* GOAL OF THE EXERCISE *
Only certain lines below are wanted: those starting at the line containing "exists l, l ∈ gto_authorizations t /\ canceling_auth c ∈ l)." and ending at the line containing "- apply existsb_exists in", both included, each retyped exactly.
-------------------------
Definition action_authorized (db : database) (ctx : context) (act : action) : Prop :=
  if special act then special_authorized db ctx act
  else forall auth, auth ∈ act_authorization act -> may_use_minimum db auth (actor auth) (act_account act) (act_name act).

(** The delay an action is authorized under: to cancel a transaction, its own at
    least. *)
Definition action_delay (db : database) (delay : Z) (act : action) : Z :=
  if special act then
    match act_data act with
    | canceldelay_data c =>
        match canceled_transaction db c with Some t => Z.max delay (delay_until t - gto_published t) | None => delay end
    | _ => delay
    end
  else delay.

(** ** Delays *)

Scheme satisfiable_min := Minimality for satisfiable Sort Prop
with item_satisfied_min := Minimality for item_satisfied Sort Prop.

Section Delay.
Context (f : permission_level -> result (option authority)) (keys : list public_key_type) (perms : list permission_level) (d d' : Z).
Context (Hd : d <= d').

(** A longer delay satisfies more. *)
Lemma satisfiable_delay p : satisfiable f keys perms d p -> satisfiable f keys perms d' p.
Proof.
  induction 1 using satisfiable_min with (P0 := item_satisfied f keys perms d').
  - by apply satisfiable_provided.
  - by eapply satisfiable_authority.
  - by constructor.
  - by constructor.
  - constructor. lia.
Qed.

Lemma relevant_key_delay a k : relevant_key f keys perms d a k -> relevant_key f keys perms d' a k.
Proof. induction 1; [by constructor|]. eapply relevant_below; [done..|by apply satisfiable_delay|done]. Qed.
End Delay.

(** ** The checks of one authorization *)

Section Checks.
Context (db : database) (D : permissions_ok db).

Lemma has_permission_fun l p q : has_permission db l p -> has_permission db l q -> p = q.
Proof. intros H1%(get_permission_has _ _ _ D) H2%(get_permission_has _ _ _ D). congruence. Qed.

Lemma check_satisfies_Ok auth m q : has_permission db m q -> check_satisfies db auth q = Ok () <-> may_use db auth q.
Proof.
  intros Hq. unfold check_satisfies, may_use. rewrite bind_Ok_iff.
  assert (Hs : forall p, has_permission db auth p -> (s ← satisfies db p q; EOS_ASSERT (s : bool),, irrelevant_auth_exception;; Ok ()) = Ok () <-> above db p q).
  { intros p (Hp & _ & _ & H0). destruct Hq as (Hq & _ & _ & Hq0). destruct (satisfies_Ok db D p q Hp H0 Hq Hq0) as (b & -> & <-). by destruct b. }
  split; intros (p & Hp & H); exists p.
  - apply (get_permission_has _ _ _ D) in Hp. split; [done|]. by apply Hs.
  - split; [by apply (get_permission_has _ _ _ D)|]. by apply Hs.
Qed.

Lemma check_named_Ok auth account name :
  (p ← get_permission db (PermissionLevel account name); check_satisfies db auth p) = Ok () <-> may_use_named db auth account name.
Proof.
  rewrite bind_Ok_iff. unfold may_use_named. split; intros (q & Hq & H); exists q.
  - apply (get_permission_has _ _ _ D) in Hq. split; [done|]. by eapply check_satisfies_Ok.
  - split; [by apply (get_permission_has _ _ _ D)|]. by eapply check_satisfies_Ok.
Qed.

Lemma single_auth_Ok auths auth : single_auth auths = Ok auth <-> auths = [auth].
Proof. destruct auths as [|a [|b l]]; cbn; split; congruence. Qed.

Lemma guard_Ok {A} (b : bool) e (r : result A) a : (if b then r else Throw e) = Ok a <-> b = true /\ r = Ok a.
Proof. destruct b; naive_solver. Qed.

(** The permission a query of the minimum returns, and its check. *)
Lemma check_minimum_Ok auth account code type :
  (name ← lookup_minimum_permission db account code type;
   match name with None => Ok () | Some name => p ← get_permission db (PermissionLevel account name); check_satisfies db auth p end) = Ok ()
  <-> ~ (code = system_account_name /\ is_unlinkable_action type = true) /\ may_use_minimum db auth account code type.
Proof.
  unfold lookup_minimum_permission, may_use_minimum.
  destruct (Z.eqb_spec code system_account_name) as [E|E]; cbn [andb]; [destruct (is_unlinkable_action type); cbn [negb]|cbn [negb]].
  { split; [done|]. by intros [[] _]. }
  all: destruct (lookup_linked_permission db account code type) as [name|]; cbn [mbind result_bind].
  all: try (destruct (Z.eqb_spec name eosio_any_name); cbn [mbind result_bind]).
  all: rewrite ?check_named_Ok; naive_solver.
Qed.

Lemma check_updateauth_Ok u auths : check_updateauth_authorization db u auths = Ok () <->
  exists auth, auths = [auth] /\ actor auth = ua_account u /\ exists q, updated_permission db u q /\ may_use db auth q.
Proof.
  unfold check_updateauth_authorization. rewrite bind_Ok_iff. split.
  - intros (auth & ->%single_auth_Ok & H). inv_result. apply Z.eqb_eq in E. exists auth. split_and!; [done..|].
    destruct (find_permission_Ok _ _ _ E0) as [Ha Hp]. cbn in Ha, Hp.
    destruct (find_permission_cases db D (PermissionLevel (ua_account u) (ua_permission u)) Ha Hp) as [(p & E' & Hp')|[E' Hnone]];
      rewrite E0 in E'; injection E' as ->; inv_result.
    + eexists. split; [left; exact Hp'|]. by eapply check_satisfies_Ok; [exact Hp'|].
    + apply (get_permission_has _ _ _ D) in E1. exists x0. split; [right|by eapply check_satisfies_Ok].
      split_and!; [done| |done]. intros p (Hr & Ho & Hn & _). by eapply Hnone.
  - intros (auth & -> & Ha & q & Hq & Hm). exists auth. split; [done|]. rewrite Ha, Z.eqb_refl.
    destruct Hq as [Hq|(Hp & Hnone & Hq)].
    + pose proof Hq as Hq'. apply (get_permission_has _ _ _ D) in Hq'. unfold get_permission in Hq'. apply bind_Ok in Hq' as (o & -> & Ho).
      destruct o; [|done]. injection Ho as ->. cbn [mbind result_bind]. by eapply check_satisfies_Ok.
    + assert (Hown : ua_account u <> 0).
      { destruct Hq as (Hr & Ho & _ & H0). pose proof (pk_owner _ _ (pm_ok _ D _ _ Hr H0)). cbn in *. congruence. }
      destruct (find_permission_cases db D (PermissionLevel (ua_account u) (ua_permission u)) Hown Hp) as [(p & _ & H)|[-> _]].
      * by destruct (Hnone p).
      * cbn [mbind result_bind]. rewrite (proj2 (get_permission_has _ _ _ D) Hq). cbn [mbind result_bind]. by eapply check_satisfies_Ok.
Qed.

Lemma check_deleteauth_Ok d auths : check_deleteauth_authorization db d auths = Ok () <->
  exists auth, auths = [auth] /\ actor auth = da_account d /\ may_use_named db auth (da_account d) (da_permission d).
Proof.
  unfold check_deleteauth_authorization. rewrite bind_Ok_iff.
  split; intros (auth & H); exists auth; rewrite guard_Ok, Z.eqb_eq, check_named_Ok, single_auth_Ok in *; exact H.
Qed.

Lemma check_linkauth_Ok ctx l auths : check_linkauth_authorization db ctx l auths = Ok () <->
  exists auth, auths = [auth] /\ actor auth = la_account l /\
    (is_unlinkable_action (la_type l) = true -> fix_linkauth_restriction ctx = true /\ la_code l <> system_account_name) /\
    may_use_minimum db auth (la_account l) (la_code l) (la_type l).
Proof.
  unfold check_linkauth_authorization. rewrite bind_Ok_iff.
  split; intros (auth & H1 & H); exists auth; rewrite ?guard_Ok, ?Z.eqb_eq, check_minimum_Ok, single_auth_Ok in *.
  - destruct H as (Ha & Hl & _ & Hm). split_and!; [done..| |done]. intros E. rewrite E, andb_true_r in Hl.
    destruct (Z.eqb_spec (la_code l) system_account_name); [done|]. by destruct (fix_linkauth_restriction ctx).
  - destruct H as (Ha & Hl & Hm). split_and!; [done..| | |done].
    + destruct (is_unlinkable_action (la_type l)); [|by rewrite andb_false_r]. destruct Hl as [-> Hl]; [done|].
      by destruct (Z.eqb_spec (la_code l) system_account_name).
    + intros [E1 E2]. by destruct (Hl E2).
Qed.

Lemma check_unlinkauth_Ok u auths : check_unlinkauth_authorization db u auths = Ok () <->
  exists auth, auths = [auth] /\ actor auth = ul_account u /\
    exists name, lookup_linked_permission db (ul_account u) (ul_code u) (ul_type u) = Some name /\
      (name <> eosio_any_name -> may_use_named db auth (ul_account u) name).
Proof.
  unfold check_unlinkauth_authorization. rewrite bind_Ok_iff.
  split; intros (auth & H1 & H); exists auth; rewrite ?guard_Ok, ?Z.eqb_eq, single_auth_Ok in *.
  - destruct H as (Ha & H). split_and!; [done..|]. destruct (lookup_linked_permission _ _ _ _) as [name|]; [|done].
    exists name. split; [done|]. intros Hn. destruct (Z.eqb_spec name eosio_any_name); [done|]. by apply check_named_Ok.
  - destruct H as (Ha & name & -> & H). split_and!; [done..|]. destruct (Z.eqb_spec name eosio_any_name); [done|].
    by apply check_named_Ok, H.
Qed.

Lemma check_canceldelay_Ok c auths d : check_canceldelay_authorization db c auths = Ok d <->
  exists auth, auths = [auth] /\ (exists q, has_permission db (canceling_auth c) q /\ may_use db auth q) /\
    exists t, canceled_transaction db c = Some t /\ (gto_sender t = 0 /\ exists l, l ∈ gto_authorizations t /\ canceling_auth c ∈ l) /\
      d = delay_until t - gto_published t.
Proof.
  unfold check_canceldelay_authorization. fold (canceled_transaction db c). rewrite bind_Ok_iff.
  assert (Hex : forall t, existsb (existsb (fun auth => bool_decide (auth = canceling_auth c))) (gto_authorizations t) = true <->
    exists l, l ∈ gto_authorizations t /\ canceling_auth c ∈ l).
  { intros t. rewrite existsb_exists. split; intros (l & Hl & H); exists l; rewrite <- list_elem_of_In in *; (split; [done|]).
    - apply existsb_exists in H as (a & Ha & E%bool_decide_eq_true). subst a. by apply list_elem_of_In.
    - apply existsb_exists. exists (canceling_auth c). split; [by apply list_elem_of_In|by apply bool_decide_eq_true]. }
  split.
  - intros (auth & H1%single_auth_Ok & H). inv_result. exists auth. split; [done|]. destruct (canceled_transaction db c) as [t|]; [|done]. inv_result.
    apply (get_permission_has _ _ _ D) in E. destruct x0. split; [exists x; split; [done|]; by eapply check_satisfies_Ok|].
    exists t. split_and!; [done|by apply Z.eqb_eq|by apply Hex|done].
  - intros (auth & -> & (q & Hq & Hm) & t & -> & (Hs & Hl%Hex) & ->). exists auth. split; [done|].
    rewrite (proj2 (get_permission_has _ _ _ D) Hq). cbn [mbind result_bind].
    rewrite (proj2 (check_satisfies_Ok auth _ q Hq) Hm). cbn [mbind result_bind]. by rewrite Hs, Hl.
Qed.

Lemma special_cases act : special act = true <-> act_account act = system_account_name /\
  (act_name act = updateauth_name \/ act_name act = deleteauth_name \/ act_name act = linkauth_name \/
   act_name act = unlinkauth_name \/ act_name act = canceldelay_name).
Proof. unfold special, is_unlinkable_action. rewrite andb_true_iff, !orb_true_iff, !Z.eqb_eq. tauto. Qed.

Lemma bind_some_Ok {A B} (r : result A) (b : B) o : (_ ← r; Ok (Some b)) = Ok o <-> (exists a, r = Ok a) /\ o = Some b.
Proof. rewrite bind_Ok_iff. naive_solver. Qed.

(** The data of another action than the one that is named *)
Ltac other_action E :=
  split; [done|]; intros [(auth & _ & Hn) _];
  first [contradiction Hn | destruct Hn as [Hn _]; rewrite E in Hn; discriminate Hn].
(** The check of a native action that has the delay of the transaction *)
Ltac same_delay E check_Ok :=
  rewrite bind_some_Ok; split;
  [intros [[[] (auth & Ha & H)%check_Ok] ->]; split; [by exists auth|done]
  |intros [(auth & Ha & _ & H) ->]; split; [exists (); apply check_Ok; by exists auth|done]].

Lemma check_special_Ok ctx act delay o : check_special db ctx act delay = Ok o <->
  if special act then special_authorized db ctx act /\ o = Some (action_delay db delay act) else o = None.
Proof.
  unfold check_special, action_delay, special, is_unlinkable_action, special_authorized.
  destruct (act_account act =? system_account_name); cbn [andb negb]; [|naive_solver].
  destruct (Z.eqb_spec (act_name act) updateauth_name) as [E|_]; cbn [orb].
  { destruct (act_data act); first [other_action E|same_delay E check_updateauth_Ok]. }
  destruct (Z.eqb_spec (act_name act) deleteauth_name) as [E|_]; cbn [orb].
  { destruct (act_data act); first [other_action E|same_delay E check_deleteauth_Ok]. }
  destruct (Z.eqb_spec (act_name act) linkauth_name) as [E|_]; cbn [orb].
  { destruct (act_data act); first [other_action E|same_delay E check_linkauth_Ok]. }
  destruct (Z.eqb_spec (act_name act) unlinkauth_name) as [E|_]; cbn [orb].
  { destruct (act_data act); first [other_action E|same_delay E check_unlinkauth_Ok]. }
  destruct (Z.eqb_spec (act_name act) canceldelay_name) as [E|_]; cbn [orb]; [|naive_solver].
  destruct (act_data act) as [| | | |c|]; try (other_action E).
  rewrite bind_Ok_iff. split.
  - intros (d & (auth & Ha & Hq & t & Ht & Hr & ->)%check_canceldelay_Ok & [= <-]). rewrite Ht. split; [|done].
    exists auth. split_and!; [done..|]. by exists t.
  - intros [(auth & Ha & _ & Hq & t & Ht & Hr) ->]. rewrite Ht. exists (delay_until t - gto_published t). split; [|done].
    apply check_canceldelay_Ok. exists auth. split_and!; [done..|]. by exists t.
Qed.
End Checks.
-------------------------
* RESPONSE TO THIS EXERCISE *
    exists l, l ∈ gto_authorizations t /\ canceling_auth c ∈ l).
  { intros t. rewrite existsb_exists. split; intros (l & Hl & H); exists l; rewrite <- list_elem_of_In in *; (split; [done|]).
    - apply existsb_exists in H as (a & Ha & E%bool_decide_eq_true). subst a. by apply list_elem_of_In.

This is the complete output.